Concept

Marsh test

Summary
The Marsh test is a highly sensitive method in the detection of arsenic, especially useful in the field of forensic toxicology when arsenic was used as a poison. It was developed by the chemist James Marsh and first published in 1836. The method continued to be used, with improvements, in forensic toxicology until the 1970s. Arsenic, in the form of white arsenic trioxide As2O3, was a highly favored poison, being odourless, easily incorporated into food and drink, and before the advent of the Marsh test, untraceable in the body. In France, it came to be known as poudre de succession ("inheritance powder"). For the untrained, arsenic poisoning will have symptoms similar to cholera. The first breakthrough in the detection of arsenic poisoning was in 1775 when Carl Wilhelm Scheele discovered a way to change arsenic trioxide to garlic-smelling arsine gas (AsH3), by treating it with nitric acid (HNO3) and combining it with zinc.
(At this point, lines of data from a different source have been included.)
(* ===== verification/RestKlineComplete.v ===== *)
(** * Fetching candles leaves nothing out

    The exchanges are described by the candles they hold and by what their interface
    documentation says they answer; against OKX, and against the USD-M market of
    Binance, FetchKlines returns exactly the candles asked for (okx_fetch_exact,
    binance_fetch_exact).  The spot and the COIN-M market of Binance answer
    otherwise, and there the paging loses candles (spot_paging_ends_early,
    coin_paging_skips_oldest). *)

From S2P Require Export RestKlineSpec.

Local Open Scope string_scope.
Local Open Scope Z_scope.
Local Open Scope list_scope.

(** ** Requests as the exchanges read them *)

Definition param (query : list (string * string)) (key : string) : option string :=
  snd <$> List.find (fun e => String.eqb (fst e) key) query.
Definition int_param (query : list (string * string)) (key : string) : option Z :=
  (fun text => fst (ParseInt text)) <$> param query key.

(** The last [n] elements. *)
Definition newest_of {A} (n : Z) (l : list A) : list A := drop (Z.to_nat (Z.of_nat (length l) - n)) l.

(** Candles of a timeframe in the order of their starts. *)
Definition listing {A} (tf : Frame) (start : A → Z) (rows : list A) : Prop :=
  key_sorted start rows ∧ ∀ row, row ∈ rows → aligned tf (start row) ∧ 0 < start row <= MaxTS.
Lemma source_floor f g ts :
  RollupSourceTimeframe f = Some g → in_domain f ts →
  FloorStartMS ts f <= FloorStartMS ts g ∧ FloorStartMS (FloorStartMS ts g) f = FloorStartMS ts f.
Proof.
  intros Hs H. pose proof (source_domain f g ts Hs H) as Hg.
  assert (Hle : FloorStartMS ts f <= FloorStartMS ts g).
  { rewrite <- (aligned_floor g (FloorStartMS ts f)).
    - apply floor_mono; [|done|by apply floor_le].
      apply (source_domain f); [done|by apply in_domain_floor].
    - eapply source_aligned; [done|by apply floor_aligned].
    - pose proof (floor_le f ts H). unfold in_domain in H. lia. }
  split; [done|]. destruct (floor_spec f ts H) as (k & Hk & E & Hb). rewrite E in *.
  pose proof (floor_le g ts Hg). apply floor_grid; [done|lia|unfold in_domain in H; lia].
Qed.

(** ** Properties *)

(** C37: the rollup of a bucket's candles, whose highs and lows are numbers, takes open,
    high, low and close from the traded candles only (from all when none traded): first
    open and last close in time order, a high and a low that are attained and bound every
    candle that counts; volume, quote volume and contract volume are the float64 sums, and
    the trade count the 64-bit sum, over all candles in time order; the last tick is the
    latest of all; and the candle, of the first one's market and of the timeframe, starts
    and ends where its bucket does. *)
Theorem RollupBars_functional tf bars isFinal reason at_ms :
  bars ≠ [] → Forall prices_ok bars →
  let ordered := sort_by Bar.StartMS bars in
  ∃ r, RollupBars tf bars isFinal reason at_ms = Some r ∧
    Bar.OpenPrice <$> head (priced ordered) = Some r.(Bar.OpenPrice) ∧
    Bar.ClosePrice <$> last (priced ordered) = Some r.(Bar.ClosePrice) ∧
    r.(Bar.HighPrice) ∈ Bar.HighPrice <$> priced ordered ∧
    r.(Bar.LowPrice) ∈ Bar.LowPrice <$> priced ordered ∧
    (∀ b, b ∈ priced ordered → f64_leb b.(Bar.HighPrice) r.(Bar.HighPrice) = true ∧
                               f64_leb r.(Bar.LowPrice) b.(Bar.LowPrice) = true) ∧
    r.(Bar.Volume) = fold_left f64_add (Bar.Volume <$> ordered) f64_zero ∧
    r.(Bar.QuoteVolume) = fold_left f64_add (Bar.QuoteVolume <$> ordered) f64_zero ∧
    r.(Bar.ContractVolume) = fold_left f64_add (Bar.ContractVolume <$> ordered) f64_zero ∧
    r.(Bar.TradeCount) = i64 (foldr Z.add 0 (Bar.TradeCount <$> ordered)) ∧
    r.(Bar.LastTickMS) ∈ Bar.LastTickMS <$> ordered ∧
    (∀ b, b ∈ ordered → b.(Bar.LastTickMS) <= r.(Bar.LastTickMS)) ∧
    (∃ b0, head ordered = Some b0 ∧ r.(Bar.StartMS) = FloorStartMS b0.(Bar.StartMS) tf ∧
       r.(Bar.Exchange) = b0.(Bar.Exchange) ∧ r.(Bar.Symbol) = b0.(Bar.Symbol)) ∧
    r.(Bar.EndMS) = EndMS r.(Bar.StartMS) tf ∧
    r.(Bar.Timeframe) = frame_name tf ∧ r.(Bar.IsFinal) = isFinal.
Proof.
  intros Hne Hok ordered.
  destruct (RollupBars_spec tf bars isFinal reason at_ms Hne)
    as (r & first & last_ & b0 & Hr & H0 & Hf & Hl & Hop & Hcl & Hhi & Hlo & Hvol & Hcnt & Hst & Hen & Hex & Hsy & Htf & Hfi & Hq & Hc & Ht & Hm).
  fold ordered in H0, Hf, Hl, Hhi, Hlo, Hvol, Hcnt, Hq, Hc, Ht, Hm. exists r.
  destruct (rollup_extremes (priced ordered) first Hf) as (E1 & E2 & E3).
  { by apply Forall_priced. }
  rewrite <- Hhi in *. rewrite <- Hlo in *.
  split_and!; try done; [by rewrite Hf, Hop|by rewrite Hl, Hcl|by exists b0].
Qed.

(** Candles the examples use: one minute each, [k] minutes after [base]. *)
Definition sample_base : Z := 1779262200000.
Definition sample_bar (k o h l c v : Z) : Bar :=
  Bar.set_Volume (f64_of_Z v)
    {| Bar.Exchange := "okx"; Bar.Symbol := "BTC-USDT"; Bar.MarginType := "umargin";
       Bar.Timeframe := "1m"; Bar.StartMS := sample_base + k * 60000;
       Bar.EndMS := sample_base + k * 60000 + 59999; Bar.StartTS := 0; Bar.EndTS := 0;
       Bar.OpenPrice := f64_of_Z o; Bar.HighPrice := f64_of_Z h; Bar.LowPrice := f64_of_Z l;
       Bar.ClosePrice := f64_of_Z c; Bar.Open := f64_zero; Bar.High := f64_zero;
       Bar.Low := f64_zero; Bar.Close := f64_zero; Bar.PrevClose := f64_zero;
       Bar.Chg := f64_zero; Bar.Amp := f64_zero; Bar.Volume := f64_zero; Bar.VolumeUnit := "";
       Bar.QuoteVolume := f64_zero; Bar.Quote := f64_zero; Bar.QuoteUnit := "";
       Bar.ContractVolume := f64_zero; Bar.TradeCount := 0; Bar.LastTickMS := 0;
       Bar.IsFinal := true; Bar.Source := "rest"; Bar.Reason := "final"; Bar.UpdatedAtMS := 1 |}.

(** Out of order, and the middle candle carries prices without a trade. *)
Definition sample_bars : list Bar :=
  [sample_bar 2 10 12 9 11 5; sample_bar 1 50 50 50 50 0; sample_bar 0 8 10 7 10 3].

Example RollupBars_functional_witness :
  Forall prices_ok sample_bars ∧
  ∃ r, RollupBars F5m sample_bars true "rollup" 0 = Some r ∧
       f64_leb (f64_of_Z 12) r.(Bar.HighPrice) = true.
Proof.
  assert (Hok : Forall prices_ok sample_bars) by (repeat constructor).
  split; [exact Hok|].
  destruct (RollupBars_functional F5m sample_bars true "rollup" 0 ltac:(discriminate) Hok)
    as (r & Hr & _ & _ & _ & _ & Hb & _).
  exists r. split; [exact Hr|].
  apply (Hb (sample_bar 2 10 12 9 11 5)). apply list_elem_of_In. vm_compute. auto.
Defined.

(** the order in which the candles of a bucket are read does not matter:
    when their starts differ, the rollup of a permutation is the same candle. *)
Theorem RollupBars_permutation tf bars bars' isFinal reason at_ms :
  NoDup (Bar.StartMS <$> bars) → bars ≡ₚ bars' →
  RollupBars tf bars isFinal reason at_ms = RollupBars tf bars' isFinal reason at_ms.
Proof.
  intros Hnd Hp. unfold RollupBars.
  rewrite <- (sort_by_Permutation Bar.StartMS bars bars' Hnd Hp).
  destruct bars as [|b bars]; [by apply Permutation_nil in Hp as ->|].
  destruct bars' as [|b' bars']; [by symmetry in Hp; apply Permutation_nil in Hp|done].
Qed.

Example RollupBars_permutation_witness :
  NoDup (Bar.StartMS <$> sample_bars) ∧
  RollupBars F5m sample_bars true "rollup" 0 = RollupBars F5m (rev sample_bars) true "rollup" 0.
Proof.
  assert (Hnd : NoDup (Bar.StartMS <$> sample_bars)).
  { apply (bool_decide_unpack _). vm_compute. exact I. }
  split; [exact Hnd|].
  apply RollupBars_permutation; [exact Hnd|]. apply Permutation.Permutation_rev.
Defined.

(** Rolling up valid candles (positive low, open and close between low and
    high) gives a valid candle, whatever the mix of traded and empty minutes. *)
Theorem RollupBars_candle tf bars isFinal reason at_ms r :
  Forall candle bars → RollupBars tf bars isFinal reason at_ms = Some r → candle r.
Proof.
  intros Hc E. assert (Hne : bars ≠ []) by (intros ->; done).
  destruct (RollupBars_spec tf bars isFinal reason at_ms Hne)
    as (r' & first & last_ & b0 & Hr & H0 & Hf & Hl & Hop & Hcl & Hhi & Hlo & _).
  rewrite E in Hr. injection Hr as <-.
  set (pr := priced (sort_by Bar.StartMS bars)) in *.
  assert (Hcp : Forall candle pr) by by apply Forall_priced.
  destruct (rollup_extremes pr first Hf) as (E1 & E2 & E3).
  { eapply Forall_impl; [exact Hcp|]. apply candle_prices_ok. }
  rewrite <- Hhi in *. rewrite <- Hlo in *. rewrite Forall_forall in Hcp.
  apply list_elem_of_fmap in E2 as (bl & El & Hbl).
  destruct (Hcp bl Hbl) as (Hpos & _).
  pose proof (head_elem _ _ Hf) as Hfin. pose proof (last_elem _ _ Hl) as Hlin.
  destruct (Hcp first Hfin) as (_ & F2 & _ & F4 & _).
  destruct (Hcp last_ Hlin) as (_ & _ & L3 & _ & L5).
  destruct (E3 first Hfin), (E3 last_ Hlin).
  unfold candle. rewrite Hop, Hcl. split_and!; eauto using f64_leb_trans.
  by rewrite El.
Qed.

Example RollupBars_candle_witness :
  ∃ r, RollupBars F5m sample_bars true "rollup" 0 = Some r ∧ candle r.
Proof.
  eexists. split; [reflexivity|].
  apply (RollupBars_candle F5m sample_bars true "rollup" 0); [|reflexivity].
  repeat constructor; reflexivity.
Defined.

(** C40: the timeframe a rollup is built from is finer than the rollup's, and its buckets
    tile the rollup's: the start of a target bucket and the start of the next one are
    starts of source buckets, and the source bucket of a timestamp lies, from its start,
    in the target bucket of that timestamp. *)
Theorem rollup_source_nested f g ts :
  RollupSourceTimeframe f = Some g → in_domain f ts →
  NextStartMS (FloorStartMS ts f) f <= MaxTS →
  Index g < Index f ∧
  FloorStartMS (FloorStartMS ts f) g = FloorStartMS ts f ∧
  FloorStartMS (NextStartMS (FloorStartMS ts f) f) g = NextStartMS (FloorStartMS ts f) f ∧
  FloorStartMS ts f <= FloorStartMS ts g ∧
  FloorStartMS (FloorStartMS ts g) f = FloorStartMS ts f.
Proof.
  intros Hs H Hn. destruct (source_floor f g ts Hs H) as [H1 H2].
  pose proof (floor_aligned f ts H) as Ha. pose proof (floor_le f ts H) as Hle.
  assert (FloorStartMS ts f <= MaxTS) by (unfold in_domain in H; lia).
  split_and!; [|apply aligned_floor|apply aligned_floor|done|done]; try done.
  - clear - Hs. destruct f; simplify_eq/=; reflexivity.
  - by eapply source_aligned.
  - eapply source_aligned; [done|]. by apply aligned_next.
Qed.

Example rollup_source_nested_witness :
  RollupSourceTimeframe F3M = Some F1D ∧
  FloorStartMS (FloorStartMS 1779262261234 F1D) F3M = FloorStartMS 1779262261234 F3M.
Proof.
  split; [reflexivity|].
  apply (rollup_source_nested F3M F1D 1779262261234); [reflexivity| |].
  - unfold in_domain. vm_compute. by split.
  - vm_compute. done.
Defined.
As2O3 + 6 Zn + 12 HNO3 → 2 AsH3 + 6 Zn(NO3)2 + 3 H2O In 1787, German physician Johann Metzger (1739-1805) discovered that if arsenic trioxide were heated in the presence of carbon, the arsenic would sublime. This is the reduction of As2O3 by carbon: 2 As2O3 + 3 C → 3 CO2 + 4 As In 1806, Valentin Rose took the stomach of a victim suspected of being poisoned and treated it with potassium carbonate (K2CO3), calcium oxide (CaO) and nitric acid. Any arsenic present would appear as arsenic trioxide and then could be subjected to Metzger's test. The most common test (and used even today in water test kits) was discovered by Samuel Hahnemann. It would involve combining a sample fluid with hydrogen sulfide (H2S) in the presence of hydrochloric acid (HCl). A yellow precipitate, arsenic trisulfide (As2S3) would be formed if arsenic was present. Though precursor tests existed, they had sometimes proven not to be sensitive enough. In 1832, a certain John Bodle was brought to trial for poisoning his grandfather by putting arsenic in his coffee. James Marsh, a chemist working at the Royal Arsenal in Woolwich, was called by the prosecution to try to detect its presence.